The major problem with formalism, particularly in constitutional interpretation, is that it denies the constancy of change. Technological change frequently overwhelms ossified language; consider the Intellectual Property Clause and the absence of authorization for an Air Force or intelligence service. Social change can, too; consider the development of the Exclusionary Rule over the years, both as driven by technology (wiretapping) and independent of it. I need not even rely upon the inchoate right to be left alone from law reviews; Weeks does not rely upon that right. The rise of unnatural persons (corporations, etc.) as actual litigants provides another example. Finally, and perhaps most importantly, linguistic drift can change the understanding of words themselves. Unnatural persons are a good example of this; Santa Clara County and changes in what people understood a business organization to be is a chicken-and-egg problem. All we need to know, however, is that change did occur, whether by fiat or by accretion, quickly or slowly. The most grievous failure of formalism as a binding method of interpretation, though, is the "unconsidered case." For example, the formal text of the Constitution does not compel (although it does support) the hierarchy Constitution, then treaty, then federal law if within federal powers, then state law. The "unconsidered case" here is the interaction between federal and/or state law and treaties; Martin v. Hunter's Lessee presents an obvious fact pattern that nonetheless is not considered in the Constitution in the formal sense.

Formalism is a valid method of interpretation. It can often provide answers and perspectives sufficient to resolve or prevent disputes. It is not, however, universally applicable, and sometimes creates an objectively indefensible result. One cannot use a single-optic light microscope, however powerful, to solve all problems and reveal all about every possible subject for examination, even within the limited realm of microbiology. Sometimes the problem is one that requires a finer instrument, such as an electron microscope or x-ray crystallography. Sometimes the problem is one that requires a completely different examination, such as DNA matching. The key is to know when to use each method; and to know when one is dealing with a problem outside of the realm of microbiology.

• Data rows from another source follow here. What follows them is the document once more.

(** The bot of the space under a spawn key. *)
Definition spawned (s key id : jstr) (w : Workspace) : Prop := ∃ b, botsIn s w !! id = Some b ∧ boSpawnKey b = key.

Lemma spawned_step s key id w w' : sparing id w w' → spawned s key id w → spawned s key id w'.
Proof.
  intros [(a & c & X & stmt & now & Hi & ->) [b' Hb']] (b & [Hb Hs]%botsIn_Some & Hk).
  destruct (issued_issues _ _ _ _ Hi (perform_key a c) now w id b b' Hb Hb') as [Es Ek].
  exists b'. rewrite botsIn_Some. split_and!; [done|congruence|congruence].
Qed.

Lemma sparing_steps s key id w w' :
  rtc (sparing id) w w' → workspaceOk w → spawned s key id w → workspaceOk w' ∧ spawned s key id w'.
Proof.
  induction 1 as [|w w1 w' H1 _ IH]; intros Hw Hs; [done|]. apply IH; [by eapply workspaceStep_ok, Hw; destruct H1|by eapply spawned_step].
Qed.

Lemma spawned_unique s key id id' w : workspaceOk w → spawned s key id w → spawned s key id' w → id = id'.
Proof.
  intros Hw (b & [Hb Hs]%botsIn_Some & Hk) (b' & [Hb' Hs']%botsIn_Some & Hk').
  eapply (ok_spawn _ Hw id id' b b'); [done|done|done|]. by rewrite Hs, Hs', Hk, Hk'.
Qed.

(** The insert under a key in use. *)
Lemma insertBot_replays a newId input now w id :
  workspaceOk w → spawned (acSpace a) (nbSpawnKey input) id w →
  (insertBot a newId input now w).2 = w ∧
  match (insertBot a newId input now w).1 with Ok (Some kv) => kv.1 = id | Ok None => True | Err e => e = WsConstraint end.
Proof.
  intros Hw Hs. unfold insertBot. destruct (negb _); [done|]. destruct (negb _); [done|].
  destruct (findRow _ _) as [[k x]|] eqn:E.
  - split; [done|]. cbn. apply findRow_some in E as [Hx Hp]. apply bool_decide_eq_true in Hp.
    eapply spawned_unique; [done| |exact Hs]. by exists x.
  - destruct Hs as (b & Hb & Hk). pose proof (proj1 (findRow_none _ _) E id b Hb) as Hp. by apply bool_decide_eq_false in Hp.
Qed.

(** A read of the missing references ends in an error. *)
Definition missingAnswer (r : result WorkspaceError Answer) : Prop :=
  r = Err WsNoRow ∨ ∃ res i, r = Err (WsNotFound res i).

Lemma nameMissing_answers a step section connection now w r w' :
  runs step (nameMissing a section connection (Err WsNoRow)) now w r w' → rtc step w w' ∧ missingAnswer r.
Proof.
  assert (∀ w1 i, runs step (Query (connectionExists a i) (λ found : bool, Done (if found then Err WsNoRow else Err (WsNotFound res_connection i)))) now w1 r w' →
    rtc step w1 w' ∧ missingAnswer r) as Hc.
  { intros w1 i (n2 & w2 & _ & H2 & -> & ->). split; [done|]. unfold missingAnswer. destruct (connectionExists _ _ _ _).1; eauto. }
  unfold nameMissing. destruct section as [i|].
  - intros (n1 & w1 & Hn & H1 & Hr). destruct (sectionExists a i n1 w1) as [[|] w2] eqn:E; injection E as _ <-; cbn [fst snd] in Hr.
    + destruct connection as [j|]; [|destruct Hr as [-> ->]; split; [done|by left]].
      destruct (Hc w1 j) as [H2 ?]; [|split; [by etrans|done]]. destruct Hr as (n2 & Hr). exists n2. destruct Hr as (w3 & ? & Hr). exists w3. split; [lia|done].
    + destruct Hr as [-> ->]. split; [done|]. right. by do 2 eexists.
  - destruct connection as [j|]; [apply Hc|]. intros [-> ->]. split; [done|by left].
Qed.

Lemma createBot_spawns a newId input now w id b w' :
  runs workspaceStep (perform a (CreateBot newId input)) now w (Ok (AnsBot (Some id) b)) w' → workspaceOk w →
  workspaceOk w' ∧ spawned (acSpace a) (nbSpawnKey input) id w'.
Proof.
  cbn [perform]. unfold createBot. cbn [runs]. intros (n1 & w1 & _ & H1 & Hr) Hw. assert (workspaceOk w1) as Hw1 by by eapply workspaceSteps_ok.
  pose proof (insertBot_ok a newId input n1 w1 Hw1) as Hw2. revert Hw2 Hr. unfold insertBot.
  destruct (negb _); [by intros _ [_ [Hr|(? & ? & Hr)]]%nameMissing_answers|]. destruct (negb _); [by intros _ [? _]|].
  destruct (findRow _ _) as [[k x]|] eqn:E; cbn.
  - intros _ [[= -> ->] ->]. split; [done|]. apply findRow_some in E as [Hx Hp]. apply bool_decide_eq_true in Hp. by exists x.
  - destruct (botRows w1 !! newId) eqn:En; cbn; [by intros _ [? _]|]. intros Hw2 [[= -> ->] ->]. split; [done|].
    eexists. rewrite botsIn_Some. cbn. rewrite lookup_insert_eq. by split_and!.
Qed.

(** C19. C1: a spawn key names one bot of its space.  Once a create under it has answered a bot,
    every create under it — by any member, with any other fields and id, whatever commands
    run meanwhile, as long as the bot is not deleted — answers that bot, or a missing
    reference or a check it failed, and in no case makes another: the bot of the space
    under the key is still the first. *)
Theorem spawn_key_creates_once (a a' : UserActor) (newId newId' : jstr) (input input' : NewBot) (now now' : Z) (w w1 w2 : Workspace)
    (id : jstr) (b : BotRow) (r : result WorkspaceError Answer) :
  workspaceOk w → acSpace a' = acSpace a → nbSpawnKey input' = nbSpawnKey input →
  runs workspaceStep (perform a (CreateBot newId input)) now w (Ok (AnsBot (Some id) b)) w1 →
  runs (sparing id) (perform a' (CreateBot newId' input')) now' w1 r w2 →
  (match r with
   | Ok ans => ∃ b', ans = AnsBot (Some id) b'
   | Err e => e = WsConstraint ∨ missingAnswer r
   end) ∧
  ∀ k, spawned (acSpace a) (nbSpawnKey input) k w2 ↔ k = id.
Proof.
  intros Hw Hs Hk H1 H2. destruct (createBot_spawns _ _ _ _ _ _ _ _ H1 Hw) as [Hw1 Hsp]. rewrite <- Hs, <- Hk in *.
  cbn [perform] in H2. unfold createBot in H2. cbn [runs] in H2. destruct H2 as (n2 & w3 & _ & H3 & Hr).
  destruct (sparing_steps _ _ _ _ _ H3 Hw1 Hsp) as [Hw3 Hsp3].
  destruct (insertBot_replays a' newId' input' n2 w3 id Hw3 Hsp3) as [E2 E1]. rewrite E2 in Hr.
  assert (rtc (sparing id) w3 w2 ∧ match r with Ok ans => ∃ b', ans = AnsBot (Some id) b' | Err e => e = WsConstraint ∨ missingAnswer r end) as [H4 Hans].
  { destruct (insertBot a' newId' input' n2 w3).1 as [[[k x]|]|e].
    - destruct Hr as [-> ->]. cbn in E1. subst k. split; [done|by eexists].
    - apply nameMissing_answers in Hr as [? Hm]. split; [done|]. destruct r as [ans|e]; [|by right].
      by destruct Hm as [?|(? & ? & ?)].
    - destruct Hr as [-> ->]. split; [done|by left]. }
  split; [done|]. destruct (sparing_steps _ _ _ _ _ H4 Hw3 Hsp3) as [Hw2 Hsp2]. intros k. split; [|by intros ->].
  intros Hk2. by eapply spawned_unique.
Qed.

(** ** The model of a bot's next run *)

(** The connection a bot runs on: its own, or the space's default when it has none. *)
Definition runsOn (a : UserActor) (w : Workspace) (b : BotRow) (id : jstr) (c : ConnectionRow) : Prop :=
  connectionsIn (acSpace a) w !! id = Some c ∧ (boConnection b = Some id ∨ (boConnection b = None ∧ coDefault c = true)).

Lemma defaultConnection_spec a w id c :
  workspaceOk w → connectionsIn (acSpace a) w !! id = Some c → coDefault c = true → fst <$> defaultConnection a w = Some id.
Proof.
  intros Hw Hc Hd. unfold defaultConnection. destruct (findRow _ _) as [[k x]|] eqn:E.
  - apply findRow_some in E as [Hx Hp]. apply connectionsIn_Some in Hc as [Hc Hs], Hx as [Hx Hs']. cbn. f_equal.
    eapply (ok_default _ Hw k id x c); [done|done|by rewrite Hp|]. by rewrite Hd, Hs, Hs'.
  - pose proof (proj1 (findRow_none _ _) E id c Hc). congruence.
Qed.

Lemma defaultConnection_some a w id : fst <$> defaultConnection a w = Some id → ∃ c, connectionsIn (acSpace a) w !! id = Some c ∧ coDefault c = true.
Proof.
  unfold defaultConnection. destruct (findRow _ _) as [[k x]|] eqn:E; [|done]. intros [= <-]. apply findRow_some in E as [Hx Hp]. by exists x.
Qed.

(** A bot's next run is given a connection of its space and no other: its own, or the
    space's default when it has none, with the bot's model before the connection's; it is
    given none exactly when there is no such connection or neither names a model; the URL
    it is given is http or https and names no user; and a connection deleted leaves the
    bots that ran on it to the default. *)
Theorem resolved_selection (a : UserActor) (botId : jstr) (now : Z) (w : Workspace) :
  workspaceOk w →
  (∀ m, (resolveForBot a botId now w).1 = Some m ↔
     ∃ b c, botsIn (acSpace a) w !! botId = Some b ∧ runsOn a w b (mlConnection m) c ∧
       mlBaseUrl m = coBaseUrl c ∧ mlCredential m = coCredential c ∧
       Some (mlModel m) = (match boModel b with Some model => Some model | None => coModel c end)) ∧
  (∀ m, (resolveForBot a botId now w).1 = Some m → httpScheme (mlBaseUrl m) = true ∧ hasUserinfo (mlBaseUrl m) = false) ∧
  (∀ id c b, (deleteConnectionRow a id now w).1 = Ok c → botsIn (acSpace a) w !! botId = Some b → boConnection b = Some id →
     ∃ b', botsIn (acSpace a) (deleteConnectionRow a id now w).2 !! botId = Some b' ∧ boConnection b' = None).
Proof.
  intros Hw.
  assert (∀ m, (resolveForBot a botId now w).1 = Some m ↔
     ∃ b c, botsIn (acSpace a) w !! botId = Some b ∧ runsOn a w b (mlConnection m) c ∧
       mlBaseUrl m = coBaseUrl c ∧ mlCredential m = coCredential c ∧
       Some (mlModel m) = (match boModel b with Some model => Some model | None => coModel c end)) as Hspec.
  { intros m. cbn [resolveForBot fst]. split.
    - intros (b & Hb & (id & Hid & (c & Hc & (model & Hm & [= <-])%bind_Some)%bind_Some)%bind_Some)%bind_Some. exists b, c. cbn.
      split_and!; [done| |done|done|done]. split; [done|]. destruct (boConnection b) as [k|]; [left; congruence|].
      right. split; [done|]. destruct (defaultConnection_some _ _ _ Hid) as (c' & Hc' & Hd). congruence.
    - intros (b & c & Hb & [Hc Hon] & Eu & Ec & Em). rewrite Hb. cbn.
      assert (match boConnection b with Some id => Some id | None => fst <$> defaultConnection a w end = Some (mlConnection m)) as ->.
      { destruct Hon as [->|[-> Hd]]; [done|]. by eapply defaultConnection_spec. }
      cbn. rewrite Hc. cbn. rewrite <- Em. cbn. destruct m; cbn in *. by subst. }
  split_and!; [exact Hspec| |].
  - intros m (b & c & _ & [Hc _] & -> & _)%Hspec. apply connectionsIn_Some in Hc as [Hc _].
    pose proof (ok_checks _ Hw _ c Hc) as Hok. cbn in Hok. unfold connectionChecks in Hok. rewrite !andb_true_iff in Hok.
    destruct Hok as [[[_ ?] Hu] _]. split; [done|]. by apply negb_true_iff.
  - intros id c b Hdel [Hb Hs]%botsIn_Some Hon. unfold deleteConnectionRow in *. destruct (connectionsIn _ w !! id); [|done].
    exists (withoutConnection id b). rewrite botsIn_Some. cbn. rewrite lookup_fmap, Hb, withoutConnection_space. split; [done|].
    unfold withoutConnection. by rewrite bool_decide_true.
Qed.

(** ** A workspace of two connections *)

Definition newConnectionNamed (label : jstr) : NewConnection :=
  {| ncLabel := label; ncBaseUrl := u "https://api.test/v1"; ncCredential := u "key"; ncModel := Some (u "m") |}.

By nature, and after more study of interpretive theory than I should probably admit to in public ("Stop me before I spout literary theory again!"), I have concluded that there is no universal method of interpretation that always gives a valid result when dealing with language—even the speaker's own language, let alone language from 200 years ago. That reasonable individuals can disagree on the "correct" or "best" method of interpretation is a reflexive demonstration of this. Of course, the so-called "intent" school has corresponding problems, whether it is "original intent" or some other species. The intentional fallacy is even more dangerous when dealing with imperative statements (like law) than descriptive statements (like poetry). Just as formalism provides a valuable perspective, so too intent can provide a valuable perspective. One can raise parallel objections to just about any school of interpretation, whether in literature or in legal interpretation.